Vão descobrir, seguramente, que não há sociedades sem fiéis, nem fiéis sem sociedade; que o nosso mundo é um espaço teológico onde se espelha a diversidade de fés; que temos em comum com eles a curiosidade, o espírito de aventura e, muito naturalmente, o instinto de sobrevivência.

Vêm para nos destruir, há quem pense, para extorquir os nossos recursos energéticos. Mas nós temos a energia do Sol e do vento, e temos a terra fértil e jamais alguém os levou. Por quê inventar um cosmos povoado de ladrões? Por que não pensar se os habitantes dos outros mundos não andarão à procura da sua mesma imortalidade, tal como nós? Pela força dos deuses a que obedecem, vão à aventura enfrentando o desconhecido? Terão também um povo escolhido que lhes veio falar de um Deus Supremo? Que profetas, que leituras serão as suas? Terão orações cósmicas? A nossa é o Pai Nosso. Porquê pensar neles apenas sob o plano tecnológico, científico e sob todas as superioridades do intelecto? Porque não ir também à fé?

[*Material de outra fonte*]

End LimitedReader.

Module BlobStore.
Import Paths ObjectStore LimitedReader.

(** The fields of [distribution.Descriptor] that the store reads or sets. *)
Record Descriptor := { MediaType : string; Size : Z; desc_Digest : digest }.

(** [maxBlobGetSize]. *)
Definition maxBlobGetSize : Z := Z.shiftl 4 20.

Section store.
Context {GD : GoDigest} {St : Type} {D : StorageDriver St}.
(** The growth policy of the buffer of [ioutil.ReadAll]. *)
Context (bufs : nat → nat).

Abbreviation M := (GoM St error) (only parsing).
(** A [BlobStatter]: the stat call of the store below. *)
Abbreviation statter := (digest → GoM St error Descriptor) (only parsing).

Definition path_of (spec : pathSpec) : M string := lift (omap_err ErrDigest (pathFor spec)).

(** *** util.go and io.go *)

Definition exists_ (path : string) : M bool :=
  r ← attempt (drv_Stat path);
  match r with
  | inl (PathNotFoundError _ _) => mret false
  | inl err => fail err
  | inr _ => mret true
  end.

Definition getContent (p : string) : M bytes :=
  r ← drv_Reader p 0;
  content ← rd_ReadAll r;
  lift (readAllLimited bufs content maxBlobGetSize).

(** *** blobStore *)

Definition path (dgst : digest) : M string := path_of (blobDataPathSpec dgst).

Definition link (path : string) (dgst : digest) : M unit := drv_PutContent path dgst.

Definition readlink (path : string) : M digest :=
  content ← drv_GetContent path;
  match digest_Parse content with
  | (_, Some err) => fail (ErrDigest err)
  | (linked, None) => mret linked
  end.

Definition resolve (p : string) : M string := dgst ← readlink p; path dgst.

Definition Get (dgst : digest) : M bytes :=
  bp ← path dgst;
  r ← attempt (getContent bp);
  match r with
  | inl (PathNotFoundError _ _) => fail ErrBlobUnknown
  | inl err => fail err
  | inr p => mret p
  end.

Definition Put (stat : statter) (mediaType : string) (p : bytes) : M Descriptor :=
  let dgst := digest_FromBytes p in
  r ← attempt (stat dgst);
  match r with
  | inr desc => mret desc
  | inl err =>
      if negb (err_eq err ErrBlobUnknown) then fail err
      else
        bp ← path dgst;
        _ ← drv_PutContent bp p;
        mret {| Size := Z.of_nat (String.length p); MediaType := "application/octet-stream"; desc_Digest := dgst |}
  end.

(** [blobStatter.Stat]. *)
Definition blobStatter_Stat (dgst : digest) : M Descriptor :=
  path ← path_of (blobDataPathSpec dgst);
  r ← attempt (drv_Stat path);
  match r with
  | inl (PathNotFoundError _ _) => fail ErrBlobUnknown
  | inl err => fail err
  | inr fi =>
      if fi_IsDir fi then fail ErrBlobUnknown
      else mret {| Size := fi_Size fi; MediaType := "application/octet-stream"; desc_Digest := dgst |}
  end.

(** *** Links *)

(** A [linkPathFunc]. *)
Abbreviation linkPathFunc := (string → digest → outcome digest_err string) (only parsing).
Definition blobLinkPath : linkPathFunc := λ name dgst, pathFor (layerLinkPathSpec name dgst).
Definition manifestRevisionLinkPath : linkPathFunc := λ name dgst, pathFor (manifestRevisionLinkPathSpec name dgst).

(** The loop of [linkBlob]. *)
Fixpoint linkBlob_loop (linkPathFn : linkPathFunc) (name : string) (canonical : digest)
    (seenDigests : gset digest) (dgsts : list digest) : M unit :=
  match dgsts with
  | [] => mret tt
  | dgst :: dgsts =>
      if bool_decide (dgst ∈ seenDigests) then linkBlob_loop linkPathFn name canonical seenDigests dgsts
      else
        blobLinkPath ← lift (omap_err ErrDigest (linkPathFn name dgst));
        _ ← link blobLinkPath canonical;
        linkBlob_loop linkPathFn name canonical ({[dgst]} ∪ seenDigests) dgsts
  end.
Definition linkBlob (linkPathFns : list linkPathFunc) (name : string) (canonical : Descriptor) (aliases : list digest) :
    M unit :=
  match linkPathFns with
  | [] => panic
  | linkPathFn :: _ =>
      linkBlob_loop linkPathFn name (desc_Digest canonical) ∅ (desc_Digest canonical :: aliases)
  end.

(** *** linkedBlobStatter *)

Definition resolveWithLinkFunc (name : string) (dgst : digest) (linkPathFn : linkPathFunc) : M digest :=
  blobLinkPath ← lift (omap_err ErrDigest (linkPathFn name dgst));
  readlink blobLinkPath.

Fixpoint linkedBlobStatter_target (linkPathFns : list linkPathFunc) (name : string) (dgst : digest) : M (option digest) :=
  match linkPathFns with
  | [] => mret None
  | linkPathFn :: linkPathFns =>
      r ← attempt (resolveWithLinkFunc name dgst linkPathFn);
      match r with
      | inr target => mret (Some target)
      | inl (PathNotFoundError _ _) => linkedBlobStatter_target linkPathFns name dgst
      | inl err => fail err
      end
  end.
Definition linkedBlobStatter_Stat (stat : statter) (linkPathFns : list linkPathFunc) (name : string) (dgst : digest) :
    M Descriptor :=
  r ← linkedBlobStatter_target linkPathFns name dgst;
  match r with
  | None => fail ErrBlobUnknown
  | Some target => stat target
  end.

Fixpoint linkedBlobStatter_Clear (linkPathFns : list linkPathFunc) (name : string) (dgst : digest) : M unit :=
  match linkPathFns with
  | [] => mret tt
  | linkPathFn :: linkPathFns =>
      blobLinkPath ← lift (omap_err ErrDigest (linkPathFn name dgst));
      r ← attempt (drv_Delete blobLinkPath);
      match r with
      | inl (PathNotFoundError _ _) | inr _ => linkedBlobStatter_Clear linkPathFns name dgst
      | inl err => fail err
      end
  end.
Definition linkedBlobStatter_SetDescriptor (dgst : digest) (desc : Descriptor) : M unit := mret tt.

(** *** linkedBlobStore *)

(** The fields of a [linkedBlobStore] that its methods use; the access
    controller is the [linkedBlobStatter] of the same links. *)
Record linkedBlobStore := {
  lbs_statter : statter;
  lbs_name : string;
  lbs_deleteEnabled : bool;
  lbs_linkPathFns : list linkPathFunc;
}.

Definition lbs_Stat (lbs : linkedBlobStore) (dgst : digest) : M Descriptor :=
  linkedBlobStatter_Stat (lbs_statter lbs) (lbs_linkPathFns lbs) (lbs_name lbs) dgst.
Definition lbs_Get (lbs : linkedBlobStore) (dgst : digest) : M bytes :=
  canonical ← lbs_Stat lbs dgst; Get (desc_Digest canonical).
Definition lbs_Put (lbs : linkedBlobStore) (mediaType : string) (p : bytes) : M Descriptor :=
  let dgst := digest_FromBytes p in
  desc ← Put (lbs_statter lbs) mediaType p;
  _ ← linkedBlobStatter_SetDescriptor dgst desc;
  _ ← linkBlob (lbs_linkPathFns lbs) (lbs_name lbs) desc [];
  mret desc.
Definition lbs_Delete (lbs : linkedBlobStore) (dgst : digest) : M unit :=
  if negb (lbs_deleteEnabled lbs) then fail ErrUnsupported
  else
    _ ← lbs_Stat lbs dgst;
    linkedBlobStatter_Clear (lbs_linkPathFns lbs) (lbs_name lbs) dgst.

(** [mount]: the blob is looked up in the source repository unless its
    descriptor is given. *)
Definition lbs_mount (lbs source : linkedBlobStore) (dgst : digest) (sourceStat : option Descriptor) : M Descriptor :=
  stat ← match sourceStat with
         | None => lbs_Stat source dgst
         | Some stat => mret stat
         end;
  let desc := {| Size := Size stat; MediaType := "application/octet-stream"; desc_Digest := dgst |} in
  _ ← linkBlob (lbs_linkPathFns lbs) (lbs_name lbs) desc [];
  mret desc.

(** *** The stores of a repository, without a descriptor cache *)

(** [repository.Blobs] and the blob store of [repository.Manifests]. *)
Definition repository_Blobs (name : string) (deleteEnabled : bool) : linkedBlobStore :=
  {| lbs_statter := blobStatter_Stat; lbs_name := name; lbs_deleteEnabled := deleteEnabled;
     lbs_linkPathFns := [blobLinkPath] |}.
Definition repository_Manifests (name : string) (deleteEnabled : bool) : linkedBlobStore :=
  {| lbs_statter := blobStatter_Stat; lbs_name := name; lbs_deleteEnabled := deleteEnabled;
     lbs_linkPathFns := [manifestRevisionLinkPath; blobLinkPath] |}.

End store.

(** ** The stores on the map of objects *)

Section spec.
Context {GD : GoDigest} {GDL : GoDigestLaws}.
Context {St : Type} {D : StorageDriver St} {view : St → fs} {inv : St → Prop} {ok : fpath → Prop}.
Context {L : DriverLaws D view inv ok}.

Abbreviation rinv := (ObjectStore.rinv (view := view) (inv := inv)).
Abbreviation supported := (ObjectStore.supported (ok := ok)).
Abbreviation M := (GoM St error) (only parsing).
Abbreviation obj s := (object (view s)).

Lemma path_of_spec spec (s : St) : is_object spec = true → path_of spec s = (Ret (abspath (layout spec)), s).
Proof. intros Ho. unfold path_of, lift. by rewrite layout_pathFor. Qed.
Lemma link_path_spec spec (s : St) :
  is_object spec = true → lift (E := error) (omap_err ErrDigest (pathFor spec)) s = (Ret (abspath (layout spec)), s).
Proof. apply path_of_spec. Qed.

Lemma limited_spec (bufs : nat → nat) content :
  (∀ i, 0 < bufs i) →
  readAllLimited bufs content maxBlobGetSize =
    if bool_decide (Z.of_nat (String.length content) ≤ maxBlobGetSize)%Z then Ret content else Fail errLimit.
Proof. intros Hb. unfold readAllLimited. rewrite ReadAll_spec by (done || lia). by rewrite str_app_nil_l. Qed.

Lemma readlink_Ret s spec c :
  rinv s → supported spec → obj s spec = Some c → digest_Validate c = None →
  readlink (abspath (layout spec)) s = (Ret c, s).
Proof.
  intros Hr Hs Ho Hc. unfold readlink. rewrite (bind_Ret _ _ _ _ _ (get_object s spec c Hr Hs Ho)).
  by rewrite digest_Parse_spec, Hc.
Qed.
Lemma readlink_invalid s spec c e :
  rinv s → supported spec → obj s spec = Some c → digest_Validate c = Some e →
  readlink (abspath (layout spec)) s = (Fail (ErrDigest e), s).
Proof.
  intros Hr Hs Ho Hc. unfold readlink. rewrite (bind_Ret _ _ _ _ _ (get_object s spec c Hr Hs Ho)).
  by rewrite digest_Parse_spec, Hc.
Qed.
Lemma readlink_missing s spec :
  rinv s → supported spec → obj s spec = None →
  ∃ n, readlink (abspath (layout spec)) s = (Fail (PathNotFoundError (abspath (layout spec)) n), s).
Proof.
  intros Hr Hs Ho. destruct (get_object_missing s spec Hr Hs Ho) as [n Hn]. exists n.
  unfold readlink. by rewrite (bind_Fail _ _ _ _ _ Hn).
Qed.

Lemma blobStatter_spec s d :
  rinv s → supported (blobDataPathSpec d) →
  blobStatter_Stat d s =
    (match obj s (blobDataPathSpec d) with
     | Some c => Ret {| Size := Z.of_nat (String.length c); MediaType := "application/octet-stream"; desc_Digest := d |}
     | None => Fail ErrBlobUnknown
     end, s).
Proof.
  intros Hr Hs. unfold blobStatter_Stat. rewrite (bind_Ret _ _ _ _ _ (path_of_spec _ s (proj1 Hs))).
  unfold attempt, mbind, gom_bind. destruct (obj s (blobDataPathSpec d)) as [c|] eqn:Ho.
  - by destruct (stat_object s _ c Hr Hs Ho) as [t ->].
  - by destruct (stat_object_missing s _ Hr Hs Ho) as [n ->].
Qed.

Lemma blob_Get_spec (bufs : nat → nat) s d :
  (∀ i, 0 < bufs i) → rinv s → supported (blobDataPathSpec d) →
  Get bufs d s =
    (match obj s (blobDataPathSpec d) with
     | Some c => if bool_decide (Z.of_nat (String.length c) ≤ maxBlobGetSize)%Z then Ret c else Fail errLimit
     | None => Fail ErrBlobUnknown
     end, s).
Proof.
  intros Hb Hr Hs. unfold Get, path. rewrite (bind_Ret _ _ _ _ _ (path_of_spec _ s (proj1 Hs))).
  unfold attempt, getContent, mbind, gom_bind. destruct (obj s (blobDataPathSpec d)) as [c|] eqn:Ho.
  - destruct (read_object s _ c Hr Hs Ho) as (r & -> & ->). unfold lift. rewrite limited_spec by done. by case_bool_decide.
  - by destruct (read_object_missing s _ Hr Hs Ho) as [n ->].
Qed.

(** The bytes that are stored under a digest after a [Put]. *)
Definition stored (v : fs) (p : bytes) : bytes :=
  default p (object v (blobDataPathSpec (digest_FromBytes p))).

Lemma Put_spec s mt p :
  let d := digest_FromBytes p in
  rinv s → supported (blobDataPathSpec d) →
  ∃ s', Put blobStatter_Stat mt p s =
      (Ret {| Size := Z.of_nat (String.length (stored (view s) p)); MediaType := "application/octet-stream";
              desc_Digest := d |}, s') ∧
    rinv s' ∧ ∀ spec, is_object spec = true →
      obj s' spec = if decide (spec = blobDataPathSpec d) then Some (stored (view s) p) else obj s spec.
Proof.
  intros d Hr Hs. unfold Put. fold d. unfold attempt, mbind, gom_bind. rewrite blobStatter_spec by done.
  unfold stored. fold d. destruct (obj s (blobDataPathSpec d)) as [c|] eqn:Ho.
  - exists s. split_and!; try done. intros spec _. case_decide; [by subst|done].
  - cbn [err_eq negb]. unfold path. rewrite path_of_spec by apply Hs.
    destruct (put_object s _ p Hr Hs) as (s' & -> & Hr' & _ & Hv'). exists s'. split_and!; try done.
Qed.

Porém, estas não serão as questões que mais nos preocupam? Está-se a projectar no universo os medos do desconhecido, sempre com o aspecto de infernos,  adamastores, seres monstruosos que nos vêm devorar? O mais importante será ocuparmo-nos com o muito que há para fazer na nossa rua, na terra a que pertencemos, a localidade em que habitamos?

Separar, hoje, a fé do mundo físico e da ecologia, do respeito pelo outro num sentido universal e, consequentemente, da noção de integridade humana, é conduzir os fiéis a um túnel sem uma luz ao fundo.  As organizações religiosas não podem continuar a conduzir os fiéis rumo a uma constante pré-ocupação com o além abstracto sem antes os ocupar com o aqui e agora. A  imediatez do nosso tempo também pode ser vista como uma referência organizativa da nossa fé, rumo a um futuro que se chama sobrevivência física. Não é pecado estar vivo e de boa saúde. As organizações religiosas não podem ser constantes movimentos desvalorativos da vida no seu sentido mais mundano. Não podem prometer um mundo de bem-aventuranças, de prémios ou felicidade infinita a quem, meramente ao seu serviço, destruir ou retardar o progresso, desigualar homens e mulheres, sociedades, povos.

Nada há de pior que temer o próximo. Nisso se baseia a falta de diálogo, de observação atenta, de abertura e, principalmente, do narcisismo de fés que se têm como superiores. É certo que podemos dar a conhecer ao outro a nossa forma de fé. Porém, isso torna imperioso que o ouçamos a ele na sua fé também. Os contágios naturalmente daí decorrentes serão uma mais-valia, sem que isso implique necessariamente que cada um deixe de ser quem é.

Ora mais ocupadas em assustar as pessoas, criando-lhes o medo dos infernos eternos, as organizações religiosas têm sido isso mesmo, organizações ao serviço dos infernos ardentes, da destruição em massa, da morte impune, da manipulação de interesses, culminando numa acumulação de fortunas incalculáveis.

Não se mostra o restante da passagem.